I ask because such validation is a way to learn whether a process is built on quicksand or granite, and (when analyzing validation data more closely) to learn how to improve. Cross-checking against reality is precisely what distinguishes modern science from medieval scholasticism.
So validation is not only what we expect of any NIH _applicant_. It is also expected of any organization — scientific, manufacturing, or otherwise — whose culture or leadership honestly believes in the value of knowing about the quicksand and of learning how to improve. Conversely, it is not expected of organizations that see themselves as political: After all, cross-checking might expose inconvenient deficiencies.
So NIH’s willingness to cross-check its peer-review process seems to be an *observable* attribute of belief that it is a scientific (vs. political) organization. Just my opinion, of course.

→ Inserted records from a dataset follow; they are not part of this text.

Lemma extract_keys_narrowing_witness :
  extract_keys [JObj [("c", JInt 3); ("a", JInt 1)]] ["a"] init =
  extract_keys [JObj sample_record] ["a"] init /\
  extract_keys [JObj [("c", JInt 3); ("a", JInt 1)]] ["c"; "a"] init =
  (Ret [JObj [("c", JInt 3); ("a", JInt 1)]], init).
Proof.
  apply (extract_keys_narrowing
           [JObj sample_record] [JObj [("c", JInt 3); ("a", JInt 1)]]
           ["c"; "a"] ["a"] init init).
  - reflexivity.
  - intros k [<- | []]. simpl. auto.
Defined.

(** X8: the projection reads an object only under the KeySpec keys: two
    lists whose elements are, position by position, objects with the same
    values under those keys give the same outcome, whatever the order of
    their entries and whatever other keys they hold. *)
Theorem extract_keys_reads_only_keys
    (items1 items2 : list json) (keys : list string) (s : state) :
  Forall2 (agree_on keys) items1 items2 ->
  extract_keys items1 keys s = extract_keys items2 keys s.
Proof.
  unfold extract_keys. generalize (@nil json) as subset.
  intros subset H. revert subset.
  induction H as [|v1 v2 l1 l2 (d1 & d2 & -> & -> & Hd) _ IH];
    intros subset; simpl; [reflexivity |].
  unfold bind. rewrite !check_keys_eq, (has_all_ext _ _ _ Hd).
  destruct (has_all keys d2) eqn:Hall; [| reflexivity].
  rewrite (comprehension_eq _ d2 _ _ Hall).
  rewrite <- (has_all_ext _ _ _ Hd) in Hall.
  rewrite (comprehension_eq _ d1 _ _ Hall).
  rewrite (project_into_ext _ _ _ _ Hd). apply IH.
Qed.

Lemma extract_keys_reads_only_keys_witness :
  extract_keys [JObj sample_record] ["c"; "a"] init =
  extract_keys [JObj [("z", JNull); ("c", JInt 3); ("a", JInt 1)]]
               ["c"; "a"] init.
Proof.
  apply (extract_keys_reads_only_keys
           [JObj sample_record]
           [JObj [("z", JNull); ("c", JInt 3); ("a", JInt 1)]]
           ["c"; "a"] init).
  repeat constructor.
  exists sample_record, [("z", JNull); ("c", JInt 3); ("a", JInt 1)].
  repeat split. intros k [<- | [<- | []]]; reflexivity.
Defined.

(** ** The loader and the run as a whole *)

Section RunCases.

(** Every run is one of the seven of [run_spec]. *)
Lemma run_run_spec (e : env) (a : args) : run_spec e a (run e a).
Proof.
  rewrite run_eq. cbv zeta.
  destruct (Z.eqb_spec (Z.of_nat (length (parse_keys (args_k a))))
                       (args_n a)) as [Hn | Hn]; simpl;
    [| now apply RunCount].
  destruct (os_path_isfile e (input_path e a)) eqn:Hfile; simpl;
    [| now apply RunNoFile].
  destruct (json_load e (input_path e a)) as [v |] eqn:Hload;
    [| now apply RunNoParse].
  destruct v; try (now eapply RunNotList; eauto).
  destruct (first_invalid (parse_keys (args_k a)) items) as [bad |] eqn:Hfi;
    [now eapply RunReject; eauto |].
  destruct (write_exn e (output_path a)) as [exn |] eqn:Hw.
  - now eapply RunWriteError; eauto.
  - now apply RunDone.
Qed.

Lemma output_done_not_error (a : args) (exn : string) :
  output_error a exn <> output_done a.
Proof.
  unfold output_error, output_done. destruct (args_c a); discriminate.
Qed.
(** * Shift-assignment engine of timeplan-manager: embedding and properties

    Shallow embedding of the class [ScheduleGenerator] (the scheduler module
    that follows the export helpers in [src/lib/data-export.ts]) together
    with the type declarations of [src/types/index.ts].

    Conventions of the embedding.
    - Time-of-day values stay the ["HH:MM"] strings of the source and are
      read through [timeToMinutes] / written through [minutesToTime].  The
      embedding covers strings made of decimal digits around one colon; on
      other strings JavaScript computes with [NaN], which is not modelled.
    - JavaScript numbers that may be fractional (hours) are exact rationals
      ([Qc]); minute offsets and head counts are integers ([Z]).
    - A calendar date ["YYYY-MM-DD"] is represented by its day number (a
      [Z]); [new Date(weekStart); setDate(getDate() + i); toISOString()] is
      the addition of [i].  Time-zone effects of [Date] are not modelled.
    - Shift and schedule [id] labels and [weekEnd] are never read by the
      engine and are left out of the records.
    - Mutable objects ([weeklyHours], the rotation tracker, the usage
      counters, [this.pharmacyRules]) are threaded explicitly: a function
      that writes one returns its new value.
    - [createShiftAssignments] is embedded through the fragments the
      properties below are about (the daily hour target of a part-time
      pharmacist, the pattern choice under unmet requirements and the two
      loops that give the full-time pharmacists their patterns); as a
      whole it is a parameter of the week generation ([assignmentStrategy]),
      and so are the outcomes of [Math.random] and of the two re-timing
      passes of the first pass ([Oracle.t]).  The week-level results
      therefore hold whatever these return.
    - [console.log] calls have no counterpart. *)

From stdpp Require Import gmap strings list fin_maps pretty sorting.
From Stdlib Require Import Ascii QArith Qcanon Lqa.

Open Scope Z_scope.

(* ===================================================================== *)
(** * Part I.  The embedding                                              *)
(* ===================================================================== *)

(** ** JavaScript built-ins used by the scheduler *)

Module Js.

(** [Number(s)] on a string of decimal digits. *)
Definition digit (c : ascii) : Z := Z.of_nat (nat_of_ascii c) - 48.

Fixpoint parseDigits (acc : Z) (s : string) : Z :=
  match s with
  | EmptyString => acc
  | String c rest => parseDigits (10 * acc + digit c) rest
  end.

Definition Number (s : string) : Z := parseDigits 0 s.

(** [s.split(':')]. *)
Fixpoint splitColon (cur : string) (s : string) : list string :=
  match s with
  | EmptyString => [String.rev cur]
  | String c rest =>
      if Ascii.eqb c ":"%char
      then String.rev cur :: splitColon EmptyString rest
      else splitColon (String c cur) rest
  end.

Definition split (s : string) : list string := splitColon EmptyString s.

(** [n.toString()] for an integer [n]. *)
Definition toString (n : Z) : string := pretty n.

(** [s.padStart(2, '0')]. *)
Definition padStart2 (s : string) : string :=
  match String.length s with
  | O => "00"
  | S O => String "0" s
  | _ => s
  end.

(** [Math.floor] and [Math.round] (ties go up) on a rational. *)
Definition floor (q : Qc) : Z := Qnum (this q) / Zpos (Qden (this q)).
Definition round (q : Qc) : Z := floor (q + Q2Qc (1 # 2))%Qc.

Definition ofZ (z : Z) : Qc := Q2Qc (inject_Z z).

(** [Math.max] of two numbers. *)
Definition max (a b : Qc) : Qc := if bool_decide (a < b)%Qc then b else a.

(** [x.toFixed(1)]: sign, then the nearest tenth of the magnitude, ties
    to the larger one.  (A double that is not itself a decimal tie may
    round differently from the rational it approximates.) *)
Definition toFixed1 (q : Qc) : string :=
  let neg := bool_decide (q < 0)%Qc in
  let x := if neg then (- q)%Qc else q in
  let n := floor (x * ofZ 10 + Q2Qc (1 # 2))%Qc in
  (if neg then "-" else "") +:+ pretty (n / 10) +:+ "." +:+ pretty (n mod 10).

(** Digits of the fractional part [r / d] (with [0 <= r < d]), at most
    [fuel] of them, stopping when the expansion ends. *)
Fixpoint fracDigits (fuel : nat) (r d : Z) : string :=
  match fuel with
  | O => ""
  | S fuel' =>
      if bool_decide (r = 0) then ""
      else pretty ((10 * r) / d) +:+ fracDigits fuel' ((10 * r) mod d) d
  end.

(** [`${x}`] for a number: integers print in decimal; a fractional value
    prints its decimal expansion (cut after 16 places when it does not
    end, where a double prints its shortest round-trip form). *)
Definition numberToString (q : Qc) : string :=
  let n := Qnum (this q) in
  let d := Zpos (Qden (this q)) in
  if bool_decide (d = 1) then pretty n
  else
    let neg := bool_decide (n < 0) in
    let a := Z.abs n in
    (if neg then "-" else "") +:+ pretty (a / d) +:+ "." +:+ fracDigits 16 (a mod d) d.

(** A JavaScript object used as a string-keyed dictionary: the own
    properties in creation order.  Assigning to an existing key keeps its
    position. *)
Definition obj (V : Type) : Type := list (string * V).

Fixpoint get {V : Type} (k : string) (o : obj V) : option V :=
  match o with
  | [] => None
  | (k', v) :: rest => if bool_decide (k' = k) then Some v else get k rest
  end.

Fixpoint set {V : Type} (k : string) (v : V) (o : obj V) : obj V :=
  match o with
  | [] => [(k, v)]
  | (k', v') :: rest =>
      if bool_decide (k' = k) then (k, v) :: rest else (k', v') :: set k v rest
  end.
Lemma sorted_set_iter (it1 it2 : gset string -> list string) (X : gset string) :
  set_iteration it1 -> set_iteration it2 -> sorted (it1 X) = sorted (it2 X).
Proof.
  intros H1 H2. unfold sorted.
  apply (Sorted_unique String.le).
  - apply Sorted_merge_sort, _.
  - apply Sorted_merge_sort, _.
  - rewrite !merge_sort_Permutation. by rewrite (H1 X), (H2 X).
Qed.

Section Steps.

Variable net : list string -> string -> head_outcome.
Variable set_iter : gset string -> list string.

Lemma step1_body_run (username : string) (s : state) :
  exists s',
    step1_body net username s = (Ok tt, s') /\
    requests s' = requests s ++ [profile_url username] /\
    failed_urls s' = failed_urls s /\
    missing_authors s' = missing_authors s /\
    (succeeds (net (requests s) (profile_url username)) ->
     failed_handles s' = failed_handles s).
Proof.
  unfold step1_body, check_github_handle. run.
  destruct (net (requests s) (profile_url username)) as [c|e]; simpl.
  - destruct (Z.eqb_spec c 404); [|destruct (Z.geb_spec c 400)]; run;
      eexists; (split; [reflexivity|]); simpl; split_and!; try done; lia.
  - eexists; (split; [reflexivity|]); simpl; split_and!; done.
Qed.

Lemma step1_run (authors : AuthorsFile) (s : state) :
  exists s',
    step1 net authors s = (Ok tt, s') /\
    requests s' = requests s ++ (profile_url <$> authors.*1) /\
    failed_urls s' = failed_urls s /\
    missing_authors s' = missing_authors s /\
    ((forall log username, username ∈ authors.*1 ->
        succeeds (net log (profile_url username))) ->
     failed_handles s' = failed_handles s).
Proof.
  unfold step1. run.
  set (s1 := mkState _ _ _ _ _).
  change (requests s) with (requests s1).
  change (failed_urls s) with (failed_urls s1).
  change (missing_authors s) with (missing_authors s1).
  change (failed_handles s) with (failed_handles s1).
  generalize s1. clear s s1.
  induction (authors.*1) as [|u us IH]; intros s; simpl.
  - exists s. rewrite app_nil_r. done.
  - destruct (step1_body_run u s) as (s1 & Hrun & Hreq & Hurl & Hmiss & Hfh).
    destruct (IH s1) as (s2 & Hrun2 & Hreq2 & Hurl2 & Hmiss2 & Hfh2).
    exists s2. run. rewrite Hrun, Hrun2.
    rewrite Hreq2, Hreq, Hurl2, Hurl, Hmiss2, Hmiss, <- app_assoc.
    split_and!; try done.
    intros Hnet. rewrite Hfh2, Hfh; [done | | ].
    + apply Hnet. left.
    + intros log u' Hu'. apply Hnet. by right.
Qed.

Lemma check_field_run (field label username : string)
    (fields : gmap string string) (s : state) :
  let urls := filter (fun url => str_contains "x.com" url = false)
                     (option_list (fields !! field)) in
  exists s',
    check_field net field label username (DMap fields) s = (Ok tt, s') /\
    requests s' = requests s ++ urls /\
    failed_handles s' = failed_handles s /\
    missing_authors s' = missing_authors s /\
    ((forall log url, url ∈ urls -> succeeds (net log url)) ->
     failed_urls s' = failed_urls s).
Proof.
  unfold check_field. run.
  destruct (fields !! field) as [url|] eqn:Hf; simpl.
  2:{ exists s. rewrite app_nil_r. done. }
  rewrite filter_cons, filter_nil.
  destruct (str_contains "x.com" url) eqn:Hx.
  - rewrite check_url_skips by (by apply str_contains_true_iff).
    rewrite decide_False by done. simpl.
    eexists; (split; [reflexivity|]); simpl. rewrite app_nil_r. done.
  - rewrite check_url_requests by done. rewrite decide_True by done.
    destruct (net (requests s) url) as [c|e] eqn:Hnet;
      [destruct (Z.geb_spec c 400) as [Hge|Hlt]|]; run;
      eexists; (split; [reflexivity|]); simpl; split_and!; try done;
      intros H; specialize (H (requests s) url ltac:(left));
      rewrite Hnet in H; simpl in H; [lia | done].
Qed.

I agree that the review system is amazing. However, as the recipient of multiple scores on R01 and U01 proposals over the last year ranging from 11 to 40, and as collaborator on many more proposals that did well, I feel I can raise an issue not as “sour grapes”, but as a legitimate concern. I continue to think that the system would be improved if reviewers felt at least some sense of accountability for the accuracy of their comments and critiques. In the system as presently organized, there is none, other than the very rare challenge of a particularly egregious review. However, reviewer mistakes and mistaken assumptions are rampant. If reviewers thought that evaluations of proposals would be randomly sampled (even 1% or less) and reviewed by an independent source for accuracy, they might be inclined to write more careful and accurate comments. I understand that this would be a lot of extra work, but it would prevent or diminish the casual, careless comments that undermine the review of a good proposal based on reviewer error.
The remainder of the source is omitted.